Helen was educated in a one-room schoolhouse where she and Harlin shared a two-person desk. She loved to say that Harlin sometimes cheated off her work. At age 16, Helen became the sole teacher in that same one-room school. She discovered a love for diagramming sentences and used her old grammar text decades later to lovingly whip grammar lessons into her sons and grandsons. Though money was tight, she took college classes at Southwest Baptist University.


Helen grew up in Couch, Missouri alongside the love of her life, Arnold David Dethrow. Arnold returned to southeast Missouri from the Army Air Corps near the end of WWII and proposed to Helen. They married on July 10, 1946 in Alton. The new couple moved to Tulsa, where Arnold attended college and law school at the University of Tulsa. While Arnold was at school, Helen worked to become head of revenue accounting at Tidewater Oil Company. She was, at that time, the highest ranked woman in the organization and proudly laid claim to its first electric typewriter. She loved stat typing (numbers) and out-earning her husband in those early years.

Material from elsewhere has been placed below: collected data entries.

(** The main loop of [mstr_strcmp] and the tests after it; [fuel] bounds
    the number of rounds, each of which uses one byte of [lhs]. *)
Fixpoint mstr_cmp_loop (fuel : nat) (l r : mpos) : Z :=
  match fuel with
  | O => 0
  | S f =>
    let '(lc, lll, lp) := l in
    let '(rc, rll, rp) := r in
    match lc, rc with
    | lb :: _, rb :: _ =>
      let a := xch_val (cstr lb lp) in
      let b := xch_val (cstr rb rp) in
      if a <? b then -1 else if b <? a then 1
      else mstr_cmp_loop f (advance lc (lll - 1) (S lp))
                           (advance rc (rll - 1) (S rp))
    | [], [] => 0
    | [], _ => -1
    | _, [] => 1
    end
  end.

Definition first_pos (value : mstring) : mpos :=
  let v := skip_empty value in
  (v, match v with [] => O | b :: _ => local_length b end, O).

Definition mstr_strcmp (lhs rhs : mstring) : Z :=
  let lhslen := mstr_length lhs in
  let rhslen := mstr_length rhs in
  if (lhslen =? 0)%nat then (if (0 <? rhslen)%nat then -1 else 0)
  else if (rhslen =? 0)%nat then 1
  else mstr_cmp_loop (S lhslen) (first_pos lhs) (first_pos rhs).

(** Lexicographic order on byte lists, for comparison with the above. *)
Fixpoint lex (l1 l2 : list Z) : Z :=
  match l1, l2 with
  | [], [] => 0
  | [], _ => -1
  | _, [] => 1
  | a :: x, b :: y =>
    if xch_val a <? xch_val b then -1
    else if xch_val b <? xch_val a then 1 else lex x y
  end.

End Compare.

(** *** Conversions between the two kinds of string. *)

Section Alloc2.
Variable junk : nat -> Z.

Definition mstr_to_xstr (other : mstring) : xstring :=
  let len := mstr_length other in
  if (len =? 0)%nat then None
  else Some {| xcstr := map (copy_blocks junk 0 other) (seq 0 len);
               xlength := len |}.

Definition xstr_to_mstr (other : xstring) : mstring :=
  match other with
  | None => []
  | Some o =>
    let len := xlength o in
    if (len =? 0)%nat then []
    else
      let ret := mstr_new_block junk (len + MSTR_INC) in
      [{| cstr := memcpy (cstr ret) 0 (xcstr o) len;
          local_capacity := local_capacity ret;
          local_length := len; length := len |}]
  end.

End Alloc2.

(** *** Decoding to code points. *)

(** The loop of [count_code_points]; [length] is a [size_t].  Each round
    uses at least one byte, so [length + 1] rounds suffice unless
    [length -= used] wraps around; [None] stands for that case, where the
    C loop runs past the end of the buffer. *)
Fixpoint count_loop (fuel : nat) (bytes : list Z) (length : Z) (points : nat)
  : option nat :=
  match fuel with
  | O => None
  | S f =>
    if 0 <? length then
      let used := utf8decode_size (Some bytes) in
      count_loop f (skipn (Z.to_nat used) bytes)
                 ((length - used) mod 2 ^ 64) (S points)
    else Some points
  end.

Definition count_code_points (bytes : list Z) (length : Z) : option nat :=
  count_loop (S (Z.to_nat length)) bytes length O.

(** The conversion loop of [decode]; [used] carries over between rounds. *)
Fixpoint decode_loop (n : nat) (bytes : list Z) (used : Z) : list Z :=
  match n with
  | O => []
  | S n' =>
    let '(v, used) := utf8decode_at used (Some bytes) in
    v :: decode_loop n' (skipn (Z.to_nat used) bytes) used
  end.

(** [decode]: the returned array ([*length] entries and the terminating
    zero) and what was written to [*length] ([None]: nothing). *)
Definition decode (bytes : option (list Z)) (bytelen : Z)
  : option (list Z * option nat) :=
  match bytes with
  | None => Some ([0], None)
  | Some b =>
    match count_code_points b bytelen with
    | None => None
    | Some n => Some (decode_loop n b 0 ++ [0], Some n)
    end
  end.

(** [xstr_decode]: [decode(value->cstr, value->length, length)].  It
    dereferences [value], so it is defined on a non-[NULL] string only.
    [value->cstr] is [NULL] for the string of [xstr_new], the one
    non-[NULL] string with no bytes; every other constructor stores a
    buffer of [length > 0] bytes.  So an empty [xcstr] stands for the
    [NULL] buffer, on which [decode] returns early. *)
Definition xstr_decode (value : xstring_) : option (list Z * option nat) :=
  decode (match xcstr value with [] => None | _ => Some (xcstr value) end)
         (Z.of_nat (xlength value)).

(** [mstr_decode]: [decode(mstr_cstr(value), mstr_length(value), length)]. *)
Definition mstr_decode (junk : nat -> Z) (value : mstring)
  : option (list Z * option nat) :=
  decode (Some (mstr_cstr junk value)) (Z.of_nat (mstr_length value)).
(** * ghl-conversation-export: the export pipeline, embedded and verified

    A shallow embedding of the asynchronous export pipeline of
    [src/services/conversations.js], [src/services/pdf.js] and
    [src/index.js]: cursor pagination, history aggregation, the date
    filter, the PDFKit renderer and the in-memory job registry.

    Conventions.
    - JSON data is kept dynamically typed ([JsVal]); a JSON object is a
      finite map from property names to values.
    - [await] is sequencing: the code is single threaded and every call
      is awaited before the next statement runs, so an [async] function is
      a function in the monad [M] below.
    - [delay(DELAY_MS)] and [console.log] have no effect on any value the
      program computes and are left out. *)

From stdpp Require Import gmap strings list fin_maps sorting pretty.
From Stdlib Require Import Ascii ZArith QArith Lia Lqa.

#[local] Set Warnings "-register-all".
#[local] Open Scope Z_scope.

(** ** JavaScript values *)

(** JSON numbers are restricted to integers: no identifier, status code or
    epoch timestamp handled by this program is fractional. *)
Inductive JsVal : Type :=
| JUndefined
| JNull
| JBool (b : bool)
| JNum (n : Z)
| JStr (s : string)
| JArr (items : list JsVal)
| JObj (fields : gmap string JsVal).

(** ToBoolean. *)
Definition truthy (v : JsVal) : bool :=
  match v with
  | JUndefined | JNull => false
  | JBool b => b
  | JNum n => negb (n =? 0)
  | JStr s => negb (String.eqb s EmptyString)
  | JArr _ | JObj _ => true
  end.

(** [a || b]. *)
Definition js_or (a b : JsVal) : JsVal := if truthy a then a else b.

(** [a === b]. Objects and arrays compare by identity in JavaScript; every
    comparison in this program is against a literal or between values
    taken from two different responses, so two compound operands are
    never the same object. *)
Definition strict_eq (a b : JsVal) : bool :=
  match a, b with
  | JUndefined, JUndefined => true
  | JNull, JNull => true
  | JBool x, JBool y => Bool.eqb x y
  | JNum x, JNum y => (x =? y)
  | JStr x, JStr y => String.eqb x y
  | _, _ => false
  end.

Definition nullish (v : JsVal) : bool :=
  match v with JUndefined | JNull => true | _ => false end.

Definition isArray (v : JsVal) : bool :=
  match v with JArr _ => true | _ => false end.

(** Property read [v.k] on a value that is not null or undefined, and
    [v?.k] on any value: own properties of JSON objects, [undefined]
    otherwise (none of the names read by the program is a built-in
    property of strings, numbers or arrays). *)
Definition get (v : JsVal) (k : string) : JsVal :=
  match v with
  | JObj f => default JUndefined (f !! k)
  | _ => JUndefined
  end.

(** [v.k = x]; only ever reached with [v] an object. *)
Definition setProp (v : JsVal) (k : string) (x : JsVal) : JsVal :=
  match v with
  | JObj f => JObj (<[k := x]> f)
  | _ => v
  end.

(** ** Exceptions *)

(** A thrown value: [err.response?.status] (absent for network failures
    and for TypeErrors) and [err.message]. *)
Record JsError : Type := mkError {
  err_status : option Z;
  err_message : string;
}.

Definition TypeError (msg : string) : JsError :=
  {| err_status := None; err_message := msg |}.

(** Synchronous code that may throw. *)
Inductive Result (A : Type) : Type :=
| Ok (a : A)
| Err (e : JsError).
Arguments Ok {A} a.
Arguments Err {A} e.

#[export] Instance Result_ret : MRet Result := fun A a => Ok a.
(** [shr] shifts by [n] bits when [n] is positive, and not at all otherwise. *)
Lemma shr_spec (mx : Z) (r : shr_record) (e n : Z) :
  shr_inv mx 0 r ->
  snd (shr r e n) = e + Z.max n 0
  /\ shr_inv mx (Z.max n 0) (fst (shr r e n))
  /\ (n <= 0 -> fst (shr r e n) = r).
Proof.
  intros H. unfold shr. destruct n as [|p|p]; cbn [fst snd].
  - rewrite Z.add_0_r. auto.
  - replace (Z.max (Zpos p) 0) with (0 + Zpos p) by lia.
    split; [lia |]. split; [now apply iter_pos_shr_inv | lia].
  - replace (Z.max (Zneg p) 0) with 0 by lia. rewrite Z.add_0_r. auto.
Qed.

(** Rounding adds at most 1, and nothing unless the round bit is set. *)
Lemma round_nearest_even_bounds (r : shr_record) :
  shr_m r <= round_nearest_even (shr_m r) (loc_of_shr_record r) <= shr_m r + 1
  /\ (shr_r r = false -> round_nearest_even (shr_m r) (loc_of_shr_record r) = shr_m r).
Proof.
  destruct r as [m [|] [|]]; cbn [shr_m shr_r loc_of_shr_record round_nearest_even];
    try destruct (Z.even m); split; try lia; try discriminate; auto.
Qed.

Lemma le_one_exp (m e : Z) : 0 < m -> le_one m e -> e <= 0.
Proof.
  intros Hm [He Hv].
  assert (Hp : 0 < 2 ^ (e + 1074)) by (apply Z.pow_pos_nonneg; lia).
  assert (H : 2 ^ (e + 1074) <= 2 ^ 1074) by nia.
  apply Z.pow_le_mono_r_iff in H; lia.
Qed.

Lemma le_one_digits (p : positive) (e : Z) :
  le_one (Zpos p) e -> Zpos (digits2_pos p) + e <= 1.
Proof.
  intros [He Hv]. pose proof (digits2_pos_bounds p) as [Hd _].
  assert (Hp : 0 < 2 ^ (e + 1074)) by (apply Z.pow_pos_nonneg; lia).
  assert (H : 2 ^ (Zpos (digits2_pos p) - 1 + (e + 1074)) <= 2 ^ 1074).
  { rewrite Z.pow_add_r by lia. nia. }
  apply Z.pow_le_mono_r_iff in H; lia.
Qed.

(** Shifting right and rounding down keeps a value at most 1. *)
Lemma le_one_shift (m' mx k e : Z) :
  0 <= k -> 0 <= m' -> m' * 2 ^ k <= mx -> le_one mx e -> le_one m' (e + k).
Proof.
  intros Hk Hm' Hle [He Hv]. split; [lia |].
  replace (e + k + 1074) with (k + (e + 1074)) by lia.
  rewrite Z.pow_add_r by lia.
  assert (Hp : 0 < 2 ^ (e + 1074)) by (apply Z.pow_pos_nonneg; lia).
  nia.
Qed.

(** So does rounding up, when bits were lost: 1 is a multiple of the unit of
    the last place kept. *)
Lemma le_one_round_up (m' mx k e : Z) :
  0 <= k -> e + k <= 0 -> 0 <= m' -> m' * 2 ^ k < mx -> le_one mx e ->
  le_one (m' + 1) (e + k).
Proof.
  intros Hk He' Hm' Hlt [He Hv]. split; [lia |].
  assert (HB : 2 ^ 1074 = 2 ^ (e + 1074) * (2 ^ k * 2 ^ (- (e + k)))).
  { rewrite <- !Z.pow_add_r by lia. f_equal. lia. }
  replace (e + k + 1074) with ((e + 1074) + k) by lia.
  rewrite Z.pow_add_r by lia. rewrite HB in Hv |- *.
  assert (HA : 0 < 2 ^ (e + 1074)) by (apply Z.pow_pos_nonneg; lia).
  assert (HK : 0 < 2 ^ k) by (apply Z.pow_pos_nonneg; lia).
  assert (HC : 0 < 2 ^ (- (e + k))) by (apply Z.pow_pos_nonneg; lia).
  assert (H1 : mx <= 2 ^ k * 2 ^ (- (e + k))).
  { apply (Z.mul_le_mono_pos_r _ _ (2 ^ (e + 1074)) HA). lia. }
  assert (H2 : m' < 2 ^ (- (e + k))).
  { apply (Z.mul_lt_mono_pos_r (2 ^ k) _ _ HK). lia. }
  assert (H3 : (m' + 1) * 2 ^ k <= 2 ^ (- (e + k)) * 2 ^ k).
  { apply Z.mul_le_mono_nonneg_r; lia. }
  nia.
Qed.
(* ===== verification/_CoqProject ===== *)
-Q . S2P
Prelude.v
Words.v
Tables.v
Lfsr.v
Zuc.v
Keystream.v
Eea3.v
Eia3.v
TestVectors.v
(* ===== verification/Keystream.v ===== *)
(** * Keystream: what the generator promises to EEA3 and EIA3

    [src/eea3/eea3.go] and [src/eia3/eia3.go] use their [*zuc.ZUC] only
    through [GenerateKeystream].  The class [KeystreamSource] states what
    they rely on: on a usable state, drawing [n] words terminates without
    panic, returns [n] words of 32 bits and leaves a usable state; and
    whatever it returns has [n] words.  The theorems of [Eea3] and [Eia3]
    use these laws only; the instance for [ZUC] discharges them with the
    generator's invariant [zuc_inv]. *)

From S2P Require Import Prelude Words Tables Lfsr Zuc.

Class KeystreamSource (S : Type) := {
  ks_draw : Z -> Go S (list Z);
  ks_usable : S -> Prop;
  ks_draw_total n s :
    ks_usable s ->
    exists ks s', ks_draw n s = Some (ks, s') /\ length ks = Z.to_nat n
      /\ Forall (fits 32) ks /\ ks_usable s';
  ks_draw_length n s ks s' : ks_draw n s = Some (ks, s') -> length ks = Z.to_nat n
}.

(** [GenerateKeystream] is the loop of [Zuc] run [length] times. *)
Lemma gen_keystream_total n z :
  zuc_inv z ->
  exists ks z', GenerateKeystream n z = Some (ks, z') /\ length ks = Z.to_nat n
    /\ Forall (fits 32) ks /\ zuc_inv z'.
Proof. unfold GenerateKeystream. apply gen_loop_total. Qed.

Lemma GenerateKeystream_length n z ks z' :
  GenerateKeystream n z = Some (ks, z') -> length ks = Z.to_nat n.
Proof. apply gen_loop_length. Qed.

(** The generator of [src/zuc.go] is a keystream source. *)
#[export] Instance zuc_keystream : KeystreamSource ZUC := {|
  ks_draw := GenerateKeystream;
  ks_usable := zuc_inv;
  ks_draw_total := gen_keystream_total;
  ks_draw_length := GenerateKeystream_length
|}.

(** The laws at the generator, as the clients use them. *)
Lemma draw_total n z :
  zuc_inv z ->
  exists ks z', GenerateKeystream n z = Some (ks, z') /\ length ks = Z.to_nat n
    /\ Forall (fits 32) ks /\ zuc_inv z'.
Proof. exact (ks_draw_total (S := ZUC) n z). Qed.

Lemma draw_length n z ks z' :
  GenerateKeystream n z = Some (ks, z') -> length ks = Z.to_nat n.
Proof. exact (ks_draw_length (S := ZUC) n z ks z'). Qed.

Helen and Arnold had two sons while in Tulsa, Jeff and Brian, and Helen “retired” to raise them. Soon Arnold’s career in the oil industry began to take off, and the family moved often over the next 24 years: to Denver, Oklahoma City, Houston, Midland and back to Houston, culminating in a corporate transfer to Sugar Land, Texas in 1984. While raising the boys, Helen was their tutor and paper typist, cake maker for school cakewalks, PTA President, cub scout leader, band mom and track team mom. When the boys were older, she re-entered the workforce as a bookkeeper for Ballengers, a furniture store in Oklahoma City, “to get the discount” for living room furniture. How she loved her gold velvet couch! She later worked as a mortgage processor.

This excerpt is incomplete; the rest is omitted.